▶ **Assignment**
Which lines of the records below contain the string "ContractGuard"? Report each of them.

START Provided entries

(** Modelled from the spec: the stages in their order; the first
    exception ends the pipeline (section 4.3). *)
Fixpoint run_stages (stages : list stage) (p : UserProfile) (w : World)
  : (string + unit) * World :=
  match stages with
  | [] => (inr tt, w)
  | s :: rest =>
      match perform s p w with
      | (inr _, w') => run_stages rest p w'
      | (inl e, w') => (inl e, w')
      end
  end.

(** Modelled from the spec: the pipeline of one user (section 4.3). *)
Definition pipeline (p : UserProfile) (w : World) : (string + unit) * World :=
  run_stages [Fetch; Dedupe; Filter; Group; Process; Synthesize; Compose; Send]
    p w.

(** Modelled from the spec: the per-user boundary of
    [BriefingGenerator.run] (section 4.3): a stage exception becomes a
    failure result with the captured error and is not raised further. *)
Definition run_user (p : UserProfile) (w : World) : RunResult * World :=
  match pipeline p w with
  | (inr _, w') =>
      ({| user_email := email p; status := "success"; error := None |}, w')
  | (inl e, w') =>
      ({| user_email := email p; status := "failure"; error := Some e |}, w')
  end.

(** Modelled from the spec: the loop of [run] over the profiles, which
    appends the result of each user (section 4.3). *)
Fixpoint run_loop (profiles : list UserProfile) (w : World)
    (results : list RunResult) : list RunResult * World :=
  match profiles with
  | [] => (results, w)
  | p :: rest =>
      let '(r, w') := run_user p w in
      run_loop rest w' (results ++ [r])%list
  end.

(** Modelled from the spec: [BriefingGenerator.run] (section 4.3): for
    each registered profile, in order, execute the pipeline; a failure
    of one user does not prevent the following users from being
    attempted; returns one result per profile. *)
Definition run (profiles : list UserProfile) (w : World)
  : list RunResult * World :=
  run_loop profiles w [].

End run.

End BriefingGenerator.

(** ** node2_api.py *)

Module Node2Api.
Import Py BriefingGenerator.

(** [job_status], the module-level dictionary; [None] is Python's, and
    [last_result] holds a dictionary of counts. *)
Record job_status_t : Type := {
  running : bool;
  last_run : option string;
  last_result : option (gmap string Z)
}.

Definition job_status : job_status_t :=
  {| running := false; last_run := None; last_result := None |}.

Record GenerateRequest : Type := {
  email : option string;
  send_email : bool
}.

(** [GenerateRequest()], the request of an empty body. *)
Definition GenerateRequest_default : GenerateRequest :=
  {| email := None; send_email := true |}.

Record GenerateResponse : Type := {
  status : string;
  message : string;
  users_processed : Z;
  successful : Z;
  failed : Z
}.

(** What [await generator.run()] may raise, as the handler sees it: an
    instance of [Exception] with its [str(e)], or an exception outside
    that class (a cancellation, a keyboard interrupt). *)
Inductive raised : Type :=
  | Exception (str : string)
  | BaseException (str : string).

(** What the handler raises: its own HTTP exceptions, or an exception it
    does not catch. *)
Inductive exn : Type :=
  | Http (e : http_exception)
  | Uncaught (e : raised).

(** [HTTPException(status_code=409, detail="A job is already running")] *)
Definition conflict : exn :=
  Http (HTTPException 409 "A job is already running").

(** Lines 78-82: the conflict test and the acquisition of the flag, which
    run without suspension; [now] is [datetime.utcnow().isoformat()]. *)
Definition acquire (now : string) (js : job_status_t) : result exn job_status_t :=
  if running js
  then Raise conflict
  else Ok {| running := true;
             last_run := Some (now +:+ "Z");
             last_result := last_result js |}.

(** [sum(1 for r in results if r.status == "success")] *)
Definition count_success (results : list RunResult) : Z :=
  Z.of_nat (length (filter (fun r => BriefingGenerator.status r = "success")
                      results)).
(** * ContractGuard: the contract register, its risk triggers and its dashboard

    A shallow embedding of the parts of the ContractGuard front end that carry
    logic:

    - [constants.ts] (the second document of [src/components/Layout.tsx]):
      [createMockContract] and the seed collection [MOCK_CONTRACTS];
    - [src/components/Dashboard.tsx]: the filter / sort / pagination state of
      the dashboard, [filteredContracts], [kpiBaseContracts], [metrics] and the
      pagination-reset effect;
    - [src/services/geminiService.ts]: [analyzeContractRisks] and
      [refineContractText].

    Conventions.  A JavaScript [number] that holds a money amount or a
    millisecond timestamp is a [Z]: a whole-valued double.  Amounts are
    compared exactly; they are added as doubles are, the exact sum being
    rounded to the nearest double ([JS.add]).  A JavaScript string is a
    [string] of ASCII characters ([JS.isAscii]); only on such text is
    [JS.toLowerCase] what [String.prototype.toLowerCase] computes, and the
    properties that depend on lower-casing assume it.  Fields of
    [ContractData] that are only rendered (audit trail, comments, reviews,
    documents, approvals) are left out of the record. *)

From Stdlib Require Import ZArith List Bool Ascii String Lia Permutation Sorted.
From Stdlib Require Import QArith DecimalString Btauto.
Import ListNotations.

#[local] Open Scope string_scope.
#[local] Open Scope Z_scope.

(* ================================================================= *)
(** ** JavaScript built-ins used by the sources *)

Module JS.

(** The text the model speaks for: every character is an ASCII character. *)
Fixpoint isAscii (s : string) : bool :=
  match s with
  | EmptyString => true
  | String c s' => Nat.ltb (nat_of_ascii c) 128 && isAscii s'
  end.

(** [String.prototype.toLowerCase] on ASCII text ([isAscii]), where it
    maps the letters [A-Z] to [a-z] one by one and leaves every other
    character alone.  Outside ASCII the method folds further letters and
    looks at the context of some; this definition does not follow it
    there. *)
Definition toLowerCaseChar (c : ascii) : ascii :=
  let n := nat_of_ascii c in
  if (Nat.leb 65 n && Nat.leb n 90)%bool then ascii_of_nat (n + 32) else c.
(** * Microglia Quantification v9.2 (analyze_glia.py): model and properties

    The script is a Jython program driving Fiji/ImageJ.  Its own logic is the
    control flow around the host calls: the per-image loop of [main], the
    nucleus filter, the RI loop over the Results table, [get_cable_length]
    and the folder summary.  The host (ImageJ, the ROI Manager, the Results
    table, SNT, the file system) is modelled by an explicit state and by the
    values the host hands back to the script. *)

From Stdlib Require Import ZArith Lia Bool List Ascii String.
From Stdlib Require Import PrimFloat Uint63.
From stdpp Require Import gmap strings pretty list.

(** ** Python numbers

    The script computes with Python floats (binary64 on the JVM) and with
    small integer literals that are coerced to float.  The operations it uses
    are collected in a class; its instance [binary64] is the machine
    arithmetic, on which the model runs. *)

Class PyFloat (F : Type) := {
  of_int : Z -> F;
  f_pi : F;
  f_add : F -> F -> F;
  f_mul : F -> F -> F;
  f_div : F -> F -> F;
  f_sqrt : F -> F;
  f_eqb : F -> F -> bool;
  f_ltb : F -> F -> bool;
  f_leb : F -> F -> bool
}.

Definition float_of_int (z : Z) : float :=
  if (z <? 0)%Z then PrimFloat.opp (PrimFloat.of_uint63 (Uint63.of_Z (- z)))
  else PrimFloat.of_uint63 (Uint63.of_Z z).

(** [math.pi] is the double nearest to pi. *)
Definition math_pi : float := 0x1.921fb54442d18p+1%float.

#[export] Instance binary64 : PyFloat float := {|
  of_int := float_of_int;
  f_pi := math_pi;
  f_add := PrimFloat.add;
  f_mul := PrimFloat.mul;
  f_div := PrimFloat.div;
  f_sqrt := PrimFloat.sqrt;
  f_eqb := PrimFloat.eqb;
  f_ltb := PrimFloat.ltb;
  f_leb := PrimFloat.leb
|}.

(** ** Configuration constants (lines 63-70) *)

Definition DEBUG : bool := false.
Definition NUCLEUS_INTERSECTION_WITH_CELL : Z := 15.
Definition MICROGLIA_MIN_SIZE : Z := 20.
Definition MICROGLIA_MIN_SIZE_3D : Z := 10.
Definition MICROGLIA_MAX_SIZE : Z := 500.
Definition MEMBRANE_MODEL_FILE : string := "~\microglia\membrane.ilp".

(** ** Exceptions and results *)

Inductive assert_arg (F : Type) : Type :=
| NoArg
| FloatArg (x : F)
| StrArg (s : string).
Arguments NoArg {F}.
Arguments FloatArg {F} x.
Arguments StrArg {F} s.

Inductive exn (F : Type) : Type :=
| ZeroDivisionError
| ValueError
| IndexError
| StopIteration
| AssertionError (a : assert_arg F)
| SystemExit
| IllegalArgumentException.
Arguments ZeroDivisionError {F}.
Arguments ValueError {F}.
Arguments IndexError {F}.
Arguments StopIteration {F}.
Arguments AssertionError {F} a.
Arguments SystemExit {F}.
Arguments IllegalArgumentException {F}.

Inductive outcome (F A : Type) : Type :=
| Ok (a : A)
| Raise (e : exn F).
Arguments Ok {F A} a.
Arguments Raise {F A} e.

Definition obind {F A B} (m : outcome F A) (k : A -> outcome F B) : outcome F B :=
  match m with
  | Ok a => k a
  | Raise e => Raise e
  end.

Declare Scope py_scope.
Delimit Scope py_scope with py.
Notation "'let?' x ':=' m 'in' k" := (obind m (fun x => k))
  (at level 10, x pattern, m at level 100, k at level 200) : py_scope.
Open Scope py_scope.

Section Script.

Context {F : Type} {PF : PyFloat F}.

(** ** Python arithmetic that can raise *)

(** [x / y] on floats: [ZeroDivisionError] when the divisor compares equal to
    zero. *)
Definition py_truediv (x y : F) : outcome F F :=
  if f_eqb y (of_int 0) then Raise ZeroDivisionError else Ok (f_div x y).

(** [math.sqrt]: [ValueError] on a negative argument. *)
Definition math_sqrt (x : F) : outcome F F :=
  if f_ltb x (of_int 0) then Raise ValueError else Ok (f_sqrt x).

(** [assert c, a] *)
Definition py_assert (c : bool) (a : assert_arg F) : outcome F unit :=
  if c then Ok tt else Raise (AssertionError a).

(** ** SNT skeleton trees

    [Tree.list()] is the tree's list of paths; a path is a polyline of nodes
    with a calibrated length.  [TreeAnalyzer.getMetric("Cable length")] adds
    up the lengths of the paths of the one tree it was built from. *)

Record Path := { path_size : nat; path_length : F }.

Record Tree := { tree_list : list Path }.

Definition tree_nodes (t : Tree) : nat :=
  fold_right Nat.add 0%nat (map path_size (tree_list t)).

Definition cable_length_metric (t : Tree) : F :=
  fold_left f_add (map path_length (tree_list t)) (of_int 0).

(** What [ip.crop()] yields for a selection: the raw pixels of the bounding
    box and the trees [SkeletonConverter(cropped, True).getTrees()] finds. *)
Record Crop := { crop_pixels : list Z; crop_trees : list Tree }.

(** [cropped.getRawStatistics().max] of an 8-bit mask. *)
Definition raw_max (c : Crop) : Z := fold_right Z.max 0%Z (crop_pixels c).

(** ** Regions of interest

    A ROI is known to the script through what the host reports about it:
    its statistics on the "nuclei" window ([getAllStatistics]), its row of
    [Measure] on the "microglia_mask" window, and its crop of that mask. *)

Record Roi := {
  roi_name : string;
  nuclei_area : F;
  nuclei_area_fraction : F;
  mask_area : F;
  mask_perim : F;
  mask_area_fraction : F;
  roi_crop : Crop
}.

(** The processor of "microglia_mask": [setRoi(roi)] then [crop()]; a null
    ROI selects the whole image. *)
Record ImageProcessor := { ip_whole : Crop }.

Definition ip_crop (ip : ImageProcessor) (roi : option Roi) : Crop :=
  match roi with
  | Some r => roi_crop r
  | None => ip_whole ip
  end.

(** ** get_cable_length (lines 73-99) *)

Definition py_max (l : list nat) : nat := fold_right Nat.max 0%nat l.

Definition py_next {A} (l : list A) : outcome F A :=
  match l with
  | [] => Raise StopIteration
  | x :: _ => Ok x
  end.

END Provided entries

▶ **Solved problem**
(** * ContractGuard: the contract register, its risk triggers and its dashboard
    A shallow embedding of the parts of the ContractGuard front end that carry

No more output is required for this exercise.